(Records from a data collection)
····················

(** All clients of a list are dropped. *)
Lemma drop_list cs s : counted s → let s' := fold_left (λ s c, drop_member L (closes (cid c)) (cid c) s) cs s in counted s' ∧
  map members (insts s') = map (List.filter (λ c, negb (existsb (λ d, cid d =? cid c)%nat cs))) (map members (insts s)).
Proof.
  revert s. induction cs as [|d cs IH]; intros s H; cbn [fold_left].
  - split; [done|]. cbn. rewrite <- (map_id (map members (insts s))) at 1. apply map_ext. intros l. by induction l; cbn; f_equal.
  - destruct (drop_members (closes (cid d)) (cid d) s H) as [H1 E1]. destruct (IH _ H1) as [H2 E2]. split; [done|]. rewrite E2, E1, (map_map (List.filter _)). apply map_ext. intros l. clear.
    induction l as [|c l IH]; [done|]. cbn [List.filter existsb]. rewrite (Nat.eqb_sym (cid d) (cid c)). destruct (cid c =? cid d)%nat; cbn [negb orb List.filter]; [done|]. case_match; by rewrite IH.
Qed.
Lemma fini_instance_counted closed s : counted s → counted (redsocks_fini_instance L closes closed s) ∧ length (insts (redsocks_fini_instance L closes closed s)) = pred (length (insts s)).
Proof.
  intros H. unfold redsocks_fini_instance. destruct (insts s) as [|i l] eqn:Ei; [by rewrite Ei|]. destruct (drop_list (members i) s H) as [H1 E1]. set (s1 := fold_left _ _ _) in *. rewrite Ei in E1. cbn [map] in E1.
  assert (Ee : List.filter (λ c, negb (existsb (λ d, cid d =? cid c)%nat (members i))) (members i) = []).
  { destruct (List.filter _ _) as [|c cs] eqn:E; [done|]. assert (Hc : In c (c :: cs)) by (by left). rewrite <- E in Hc. apply List.filter_In in Hc as [Hc Hn]. apply negb_true_iff, not_true_iff_false in Hn. destruct Hn. apply existsb_exists. exists c. split; [done|apply Nat.eqb_refl]. }
  rewrite Ee in E1. destruct (insts s1) as [|j k] eqn:Ej; [done|]. cbn [map] in E1. injection E1 as Ej1 Ej2. set (s2 := set_insts (alter _ _ _) s1). destruct (close_same (if closed then 1 else 0) s2) as [G1 G2].
  change (insts s2) with (Listener false (members j) :: k) in G1. cbn [map members] in G1. rewrite Ej1 in G1. set (s3 := redsocks_close_internal _ _ _) in *. destruct (insts s3) as [|j' k'] eqn:E3; [done|]. cbn [map] in G1. injection G1 as G3 G4. cbn [tail insts set_insts].
  assert (Hc : cids (set_insts k' s3) = cids s1) by (unfold cids, all_members; cbn [insts set_insts]; rewrite Ej; cbn [map]; rewrite G4, Ej1; done).
  split; [unfold counted; rewrite Hc; by rewrite (G2 : conn (set_insts k' s3) = conn s1)|]. cbn [length pred]. apply (f_equal length) in G4, Ej2. rewrite !length_map in G4, Ej2. rewrite length_map in Ej2. lia.
Qed.
Lemma fini_counted closed s : counted s → ∃ s', redsocks_fini L closes closed s = Ret s' ∧ insts s' = [] ∧ conn s' = 0.
Proof.
  intros H. unfold redsocks_fini. assert (G : ∀ k s, counted s → let s' := Nat.iter k (redsocks_fini_instance L closes closed) s in counted s' ∧ length (insts s') = (length (insts s) - k)%nat).
  { clear s H. intros k s H. induction k as [|k [I1 I2]]; [split; [done|cbn; lia]|]. change (Nat.iter (S k) ?f s) with (f (Nat.iter k f s)). destruct (fini_instance_counted closed _ I1) as [J1 J2]. split; [done|]. rewrite J2, I2. lia. }
  destruct (G (length (insts s)) s H) as [(H1 & _) H2]. set (s' := Nat.iter _ _ _) in *. assert (E : insts s' = []) by (apply nil_length_inv; lia).
  assert (Hz : conn s' = 0) by (rewrite H1; unfold cids, all_members; by rewrite E). rewrite Hz. cbn. by exists s'.
Qed.
End Shutdown.
(* ===== verification/SplicePump.v ===== *)
(** * redsocks: the splice pump

    The four callbacks of the splice pump as a step relation over the events
    that are added or active, and what holds in every reachable state: bytes
    are neither lost nor reordered in either direction, the end of file is
    relayed only after the last byte, a direction with pending data always has
    an event that will move it, and every descriptor is closed exactly once. *)
From S2P Require Import Prelude Proto Redsocks Handshake.

(** ** One direction *)

(** Bytes read from the source and not yet written to the destination. *)
Definition pending (c : redsplice_write_ctx) : list Z :=
  default [] (ebsrc0 c) ++ default [] (ebsrc1 c) ++ pi_data (pisrc c).

Definition evshut_ok (x : Z) : Prop := x = 0 ∨ x = 2 ∨ x = 4 ∨ x = 6.
Definition rd_shut (x : Z) : bool := negb (Z.land x EV_READ =? 0).
Definition wr_shut_bit (x : Z) : bool := negb (Z.land x EV_WRITE =? 0).
Definition ev_on (e : event) : bool := ev_added e || ev_active e.

Lemma evshut_lor_w x : evshut_ok x →
  evshut_ok (Z.lor x EV_WRITE) ∧ wr_shut_bit (Z.lor x EV_WRITE) = true ∧
  rd_shut (Z.lor x EV_WRITE) = rd_shut x.
Proof. intros [->|[->|[->| ->]]]; unfold evshut_ok; vm_compute; tauto. Qed.

Lemma evshut_lor_r x : evshut_ok x →
  evshut_ok (Z.lor x EV_READ) ∧ rd_shut (Z.lor x EV_READ) = true ∧
  wr_shut_bit (Z.lor x EV_READ) = wr_shut_bit x.
Proof. intros [->|[->|[->| ->]]]; unfold evshut_ok; vm_compute; tauto. Qed.

(** The fields the draining loops leave alone. *)
Definition drained (c c' : redsplice_write_ctx) : Prop :=
  wr_out c' ++ pending c' = wr_out c ++ pending c ∧
  pi_size (pisrc c') = zlen (pi_data (pisrc c')) ∧
  pi_read (pisrc c') = pi_read (pisrc c) ∧ pi_write (pisrc c') = pi_write (pisrc c) ∧
  wevsrc c' = wevsrc c ∧ wevdst c' = wevdst c ∧
  wshut_src c' = wshut_src c ∧ wshut_dst c' = wshut_dst c ∧
  wr_closed c' = wr_closed c ∧ wr_eof c' = wr_eof c.

Lemma drain_source_spec src r l o d :
  drain_source src r = (l, o, d) →
  o ++ l = src ∧
  (d = DrainErr ∨ (d = Decide true false ∧ l ≠ []) ∨ (d = DrainNext false ∧ l = [])).
Proof.
  unfold drain_source. case_match eqn:E; bool_hyps.
  { intros [= <- <- <-]. destruct src; [|done]. split; [done|]. by right; right. }
  destruct r as [| |n]; intros [= <- <- <-]; [split; [done|]; right; left; split; [done|]; by destruct src
    |by split; [|left]|].
  split; [apply take_drop|]. case_match eqn:E2; bool_hyps.
  - right; right. split; [done|]. apply skipn_all2. lia.
  - right; left. split; [done|]. intros Hd. apply (f_equal length) in Hd.
    rewrite length_drop in Hd. simpl in Hd. lia.
Qed.

Lemma drain_evbuffer_spec eb r l o d :
  drain_evbuffer eb false r = (l, o, d) →
  o ++ default [] l = default [] eb ∧
  (d = DrainErr ∨ (d = Decide true false ∧ default [] l ≠ []) ∨ (d = DrainNext false ∧ default [] l = [])).
Proof.
  destruct eb as [src|]; simpl.
  - destruct (drain_source src r) as [[l' o'] d'] eqn:E. intros [= <- <- <-]. by apply (drain_source_spec src r).
  - intros [= <- <- <-]. split; [done|]. by right; right.
Qed.

Lemma drain_pipe_spec p r p' o d :
  drain_pipe p r = (p', o, d) → pi_size p = zlen (pi_data p) →
  o ++ pi_data p' = pi_data p ∧ pi_size p' = zlen (pi_data p') ∧
  pi_read p' = pi_read p ∧ pi_write p' = pi_write p ∧
  (d = DrainErr ∨ (d = Decide true false ∧ pi_data p' ≠ []) ∨ (d = DrainNext false ∧ pi_data p' = [])).
Proof.
  intros Hd Hs. unfold drain_pipe in Hd. destruct (pi_size p =? 0) eqn:E; bool_hyps.
  { injection Hd as <- <- <-. split_and!; [done..|]. right; right. split; [done|].
    destruct (pi_data p); [done|simpl in *; lia]. }
  destruct r as [| |n]; injection Hd as <- <- <-.
  - split_and!; [done..|]. right; left. split; [done|]. intros H. rewrite H in Hs. simpl in Hs. lia.
  - split_and!; [done..|]. by left.
  - cbn [pi_data pi_size pi_read pi_write]. split_and!; [apply take_drop| |done..|].
    + rewrite length_drop. lia.
    + case_match eqn:E2; bool_hyps.
      * right; right. split; [done|]. apply skipn_all2. lia.
      * right; left. split; [done|]. intros H. apply (f_equal length) in H.
        rewrite length_drop in H. simpl in H. lia.
Qed.

Lemma redsplice_drain_spec c r0 r1 r2 c' d :
  redsplice_drain c r0 r1 r2 = (c', d) → pi_size (pisrc c) = zlen (pi_data (pisrc c)) →
  drained c c' ∧
  (d = DrainErr ∨ (d = Decide true false ∧ pending c' ≠ []) ∨ (d = DrainNext false ∧ pending c' = [])).
Proof.
  intros Hd Hs. unfold redsplice_drain in Hd.
  destruct (drain_evbuffer (ebsrc0 c) false r0) as [[e0 o0] d0] eqn:E0.
  apply drain_evbuffer_spec in E0 as [H0 D0]. cbn [ebsrc1 pisrc ebsrc0] in Hd.
  assert (Hp0 : o0 ++ default [] e0 ++ default [] (ebsrc1 c) ++ pi_data (pisrc c) = pending c).
  { unfold pending. by rewrite app_assoc, H0. }
  destruct D0 as [->|[[-> N0]|[-> N0]]].
  1,2: injection Hd as <- <-; unfold drained, pending; cbn; rewrite <- app_assoc, Hp0;
    split; [by split_and!|]; first [by left|right; left; split; [done|]; by destruct (default [] e0)].
  destruct (drain_evbuffer (ebsrc1 c) false r1) as [[e1 o1] d1] eqn:E1.
  apply drain_evbuffer_spec in E1 as [H1 D1]. rewrite N0 in Hp0.
  assert (Hp1 : o0 ++ o1 ++ default [] e1 ++ pi_data (pisrc c) = pending c).
  { rewrite <- Hp0. cbn [app]. by rewrite (app_assoc o1), H1. }
  destruct D1 as [->|[[-> N1]|[-> N1]]].
  1,2: injection Hd as <- <-; unfold drained, pending; cbn; rewrite N0, <- !app_assoc; cbn [app];
    rewrite Hp1; split; [by split_and!|]; first [by left|right; left; split; [done|]; by destruct (default [] e1)].
  destruct (drain_pipe (pisrc c) r2) as [[p o2] d2] eqn:E2.
  apply drain_pipe_spec in E2 as (H2 & Hs2 & Hr & Hw & D2); [|done].
  injection Hd as <- <-. unfold drained, pending. cbn. rewrite N0, N1. cbn [app]. split.
  - split_and!; try done. rewrite <- !app_assoc, H2. f_equal. rewrite N1 in Hp1. exact Hp1.
  - done.
Qed.

(** Result of the write callback of a direction. *)
Inductive write_effect (c c' : redsplice_write_ctx) (dropped : bool) : Prop :=
| WrFailed :
    dropped = true → wshut_dst c' = wshut_dst c → wr_eof c' = wr_eof c → wr_closed c' = wr_closed c →
    pi_read (pisrc c') = pi_read (pisrc c) → pi_write (pisrc c') = pi_write (pisrc c) →
    write_effect c c' dropped
| WrMore :
    dropped = false → pending c' ≠ [] → ev_added (wevdst c') = true →
    wevsrc c' = event_del (wevsrc c) → ev_fd (wevdst c') = ev_fd (wevdst c) →
    wshut_dst c' = wshut_dst c → wr_eof c' = wr_eof c → wr_closed c' = wr_closed c →
    pi_read (pisrc c') = pi_read (pisrc c) → pi_write (pisrc c') = pi_write (pisrc c) →
    write_effect c c' dropped
| WrIdle :
    dropped = false → pending c' = [] → wevsrc c' = event_add (wevsrc c) →
    wevdst c' = event_del (wevdst c) →
    rd_shut (wshut_src c) = false ∨ wr_shut_bit (wshut_dst c) = true →
    wshut_dst c' = wshut_dst c → wr_eof c' = wr_eof c → wr_closed c' = wr_closed c →
    pi_read (pisrc c') = pi_read (pisrc c) → pi_write (pisrc c') = pi_write (pisrc c) →
    write_effect c c' dropped
| WrEof :
    pending c' = [] → rd_shut (wshut_src c) = true → wr_shut_bit (wshut_dst c) = false →
    (dropped = false → wevsrc c' = event_del (wevsrc c) ∧ wevdst c' = event_del (wevdst c)) →
    (dropped = true → wevsrc c' = wevsrc c ∧ wevdst c' = wevdst c) →
    wshut_dst c' = Z.lor (wshut_dst c) EV_WRITE → wr_eof c' = true →
    wr_closed c' = wr_closed c ++ [pi_read (pisrc c); pi_write (pisrc c)] →
    pi_read (pisrc c') = -1 → pi_write (pisrc c') = -1 →
    write_effect c c' dropped.

Lemma redsplice_write_cb_spec c r0 r1 r2 c' dropped :
  redsplice_write_cb c r0 r1 r2 = (c', dropped) → pi_size (pisrc c) = zlen (pi_data (pisrc c)) →
  wr_out c' ++ pending c' = wr_out c ++ pending c ∧
  pi_size (pisrc c') = zlen (pi_data (pisrc c')) ∧ wshut_src c' = wshut_src c ∧
  write_effect c c' dropped.
Proof.
  intros H Hs. unfold redsplice_write_cb in H.
  destruct (redsplice_drain c r0 r1 r2) as [x d] eqn:Ed.
  apply redsplice_drain_spec in Ed as [(P & S & R & W & Es & Ede & Ss & Sd & C & F) D]; [|done].
  destruct D as [->|[[-> N]|[-> N]]].
  - injection H as <- <-. split_and!; [done..|]. by apply WrFailed.
  - unfold redsplice_decide in H. cbn in H. injection H as <- <-. split_and!; [done..|].
    apply WrMore; cbn; first [exact N|congruence].
  - unfold redsplice_decide in H. cbn [negb andb] in H.
    fold (rd_shut (wshut_src x)) in H. rewrite <- (negb_involutive (Z.land (wshut_dst x) EV_WRITE =? 0)) in H.
    fold (wr_shut_bit (wshut_dst x)) in H. rewrite Ss, Sd in H.
    destruct (rd_shut (wshut_src c)) eqn:Er, (wr_shut_bit (wshut_dst c)) eqn:Ew; cbn [negb andb] in H.
    2:{ cbn [wshut_dst wshut_src pisrc] in H. case_match.
        - injection H as <- <-. split_and!; cbn; try congruence; try done. apply WrEof; cbn; first [exact N|congruence|by intros].
        - cbn in H. injection H as <- <-. split_and!; cbn; try congruence; try done.
          apply WrEof; cbn; first [exact N|congruence|intros; done || by rewrite Es, Ede]. }
    all: cbn in H; injection H as <- <-; split_and!; cbn; try congruence; try done;
      apply WrIdle; cbn; first [exact N|congruence|auto].
Qed.

(** ** The two directions of a client *)
Definition dir_inv (base sent got : list Z) (x : redsplice_write_ctx) : Prop :=
  evshut_ok (wshut_src x) ∧ evshut_ok (wshut_dst x) ∧
  pi_size (pisrc x) = zlen (pi_data (pisrc x)) ∧
  sent ++ pending x = base ++ got ∧
  if wr_shut_bit (wshut_dst x) then
    pending x = [] ∧ rd_shut (wshut_src x) = true ∧ ev_on (wevsrc x) = false ∧
    ev_on (wevdst x) = false ∧ pi_read (pisrc x) = -1 ∧ pi_write (pisrc x) = -1
  else
    0 ≤ pi_read (pisrc x) ∧ 0 ≤ pi_write (pisrc x) ∧
    (pending x ≠ [] ∨ rd_shut (wshut_src x) = true → ev_on (wevdst x) = true) ∧
    (ev_on (wevdst x) = true ∨ ev_on (wevsrc x) = true).

Definition fired (e : event) : event := Event (ev_fd e) (ev_added e) false.

(** Preservation by the write callback, run when its event fires. *)
Lemma dir_inv_write base sent got x r0 r1 r2 x' dropped :
  dir_inv base sent got x → wr_shut_bit (wshut_dst x) = false → wr_out x = [] →
  redsplice_write_cb (WCtx (ebsrc0 x) (ebsrc1 x) (pisrc x) (wevsrc x) (fired (wevdst x))
     (wshut_src x) (wshut_dst x) [] (wr_closed x) (wr_eof x)) r0 r1 r2 = (x', dropped) →
  (sent ++ wr_out x') ++ pending x' = base ++ got ∧
  (dropped = false → dir_inv base (sent ++ wr_out x') got x') ∧
  (wr_eof x = false → wr_eof x' = true → pending x' = []).
Proof.
  intros (O1 & O2 & Hs & Hp & Hw) Hbit Hout H. rewrite Hbit in Hw. destruct Hw as (F1 & F2 & E1 & E2).
  apply redsplice_write_cb_spec in H as (Hcons & Hs' & Hsrc & Heff); [|done].
  cbn [wr_out app pisrc wshut_src wshut_dst wevsrc wevdst wr_eof wr_closed] in *.
  assert (Hnew : (sent ++ wr_out x') ++ pending x' = base ++ got).
  { rewrite <- app_assoc, Hcons. exact Hp. }
  split; [done|]. 
  destruct Heff as [Hd|Hd Hpe Ea Es Ef Hds Heo Hcl Hr Hw|Hd Hpe Es Ed Hrd Hds Heo Hcl Hr Hw
                   |Hpe Hrd Hwb Hev _ Hds Heo Hcl Hr Hw]; cbn in *.
  - split; congruence.
  - split; [|congruence]. intros _. unfold dir_inv. rewrite Hsrc, Hds, Hbit, Hr, Hw.
    split_and!; try done; unfold ev_on; rewrite Ea; auto.
  - split; [|congruence]. intros _. unfold dir_inv. rewrite Hsrc, Hds, Hbit, Hr, Hw.
    split_and!; try done; rewrite ?Es, ?Ed; [|by right]. intros [?|Hx]; [done|].
    destruct Hrd as [Hrd|Hrd]; congruence.
  - split; [|done]. intros Hd. destruct (Hev Hd) as [Hes Hed]. unfold dir_inv.
    destruct (evshut_lor_w _ O2) as (L1 & L2 & L3). rewrite Hsrc, Hds, L2, Hes, Hed. by split_and!.
Qed.

Lemma dir_inv_read base sent got x r rx dropped :
  dir_inv base sent got x → wr_shut_bit (wshut_dst x) = false →
  (r = RdBlock → 0 < pi_size (pisrc x)) →
  redsplice_read_cb (RCtx (pisrc x) (wevsrc x) (wevdst x) (wshut_src x) []) r = (rx, dropped) →
  dir_inv base sent (got ++ rd_in rx)
    (WCtx (ebsrc0 x) (ebsrc1 x) (rdst rx) (revsrc rx) (revdst rx) (rshut_src rx) (wshut_dst x)
       (wr_out x) (wr_closed x) (wr_eof x)).
Proof.
  intros (O1 & O2 & Hs & Hp & Hw) Hbit Hb H. rewrite Hbit in Hw. destruct Hw as (F1 & F2 & E1 & E2).
  destruct r as [| |bs]; cbn in H; injection H as <- <-;
    [|by unfold dir_inv; cbn; rewrite Hbit, app_nil_r; split_and!|].
  - unfold dir_inv. cbn. rewrite Hbit, app_nil_r. split_and!; try done. left. apply E1. left.
    unfold pending. specialize (Hb eq_refl). intros Hn.
    apply app_eq_nil in Hn as [_ Hn]. apply app_eq_nil in Hn as [_ Hn]. rewrite Hn in Hs. simpl in Hs. lia.
  - destruct (zlen bs =? 0) eqn:Eb; cbn; unfold dir_inv; cbn; rewrite Hbit, ?app_nil_r.
    + destruct (evshut_lor_r _ O1) as (L1 & L2 & L3). unfold ev_on. cbn. rewrite orb_true_r.
      split_and!; auto.
    + unfold ev_on. cbn. rewrite orb_true_r. split_and!; auto.
      * rewrite length_app. lia.
      * unfold pending in *. cbn. by rewrite !app_assoc, <- Hp, !app_assoc.
Qed.

(** Preservation by what the other direction and the freeing of buffers change. *)
Lemma dir_inv_other base sent got x y :
  dir_inv base sent got x →
  pending y = pending x → pisrc y = pisrc x → wevsrc y = wevsrc x → wevdst y = wevdst x →
  evshut_ok (wshut_src y) → evshut_ok (wshut_dst y) →
  rd_shut (wshut_src y) = rd_shut (wshut_src x) → wr_shut_bit (wshut_dst y) = wr_shut_bit (wshut_dst x) →
  dir_inv base sent got y.
Proof. intros H H1 H2 H3 H4 H5 H6 H7 H8. unfold dir_inv in *. rewrite H1, H2, H3, H4, H7, H8. tauto. Qed.

(** ** Descriptors *)
Definition fdl (z : Z) : list Z := if z =? -1 then [] else [z].
Definition pipe_fds (p : splice_pipe) : list Z := fdl (pi_read p) ++ fdl (pi_write p).

Lemma fdl_open z : 0 ≤ z → fdl z = [z].
Proof. intros. unfold fdl. by if_false. Qed.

····················

- Task to carry out:
Given the records above, return exactly the lines starting at the line containing "destruct Heff as" and ending at the line containing "split_and!; try done; unfold", including both.

- Answer section:
  destruct Heff as [Hd|Hd Hpe Ea Es Ef Hds Heo Hcl Hr Hw|Hd Hpe Es Ed Hrd Hds Heo Hcl Hr Hw
                   |Hpe Hrd Hwb Hev _ Hds Heo Hcl Hr Hw]; cbn in *.
  - split; congruence.
  - split; [|congruence]. intros _. unfold dir_inv. rewrite Hsrc, Hds, Hbit, Hr, Hw.
    split_and!; try done; unfold ev_on; rewrite Ea; auto.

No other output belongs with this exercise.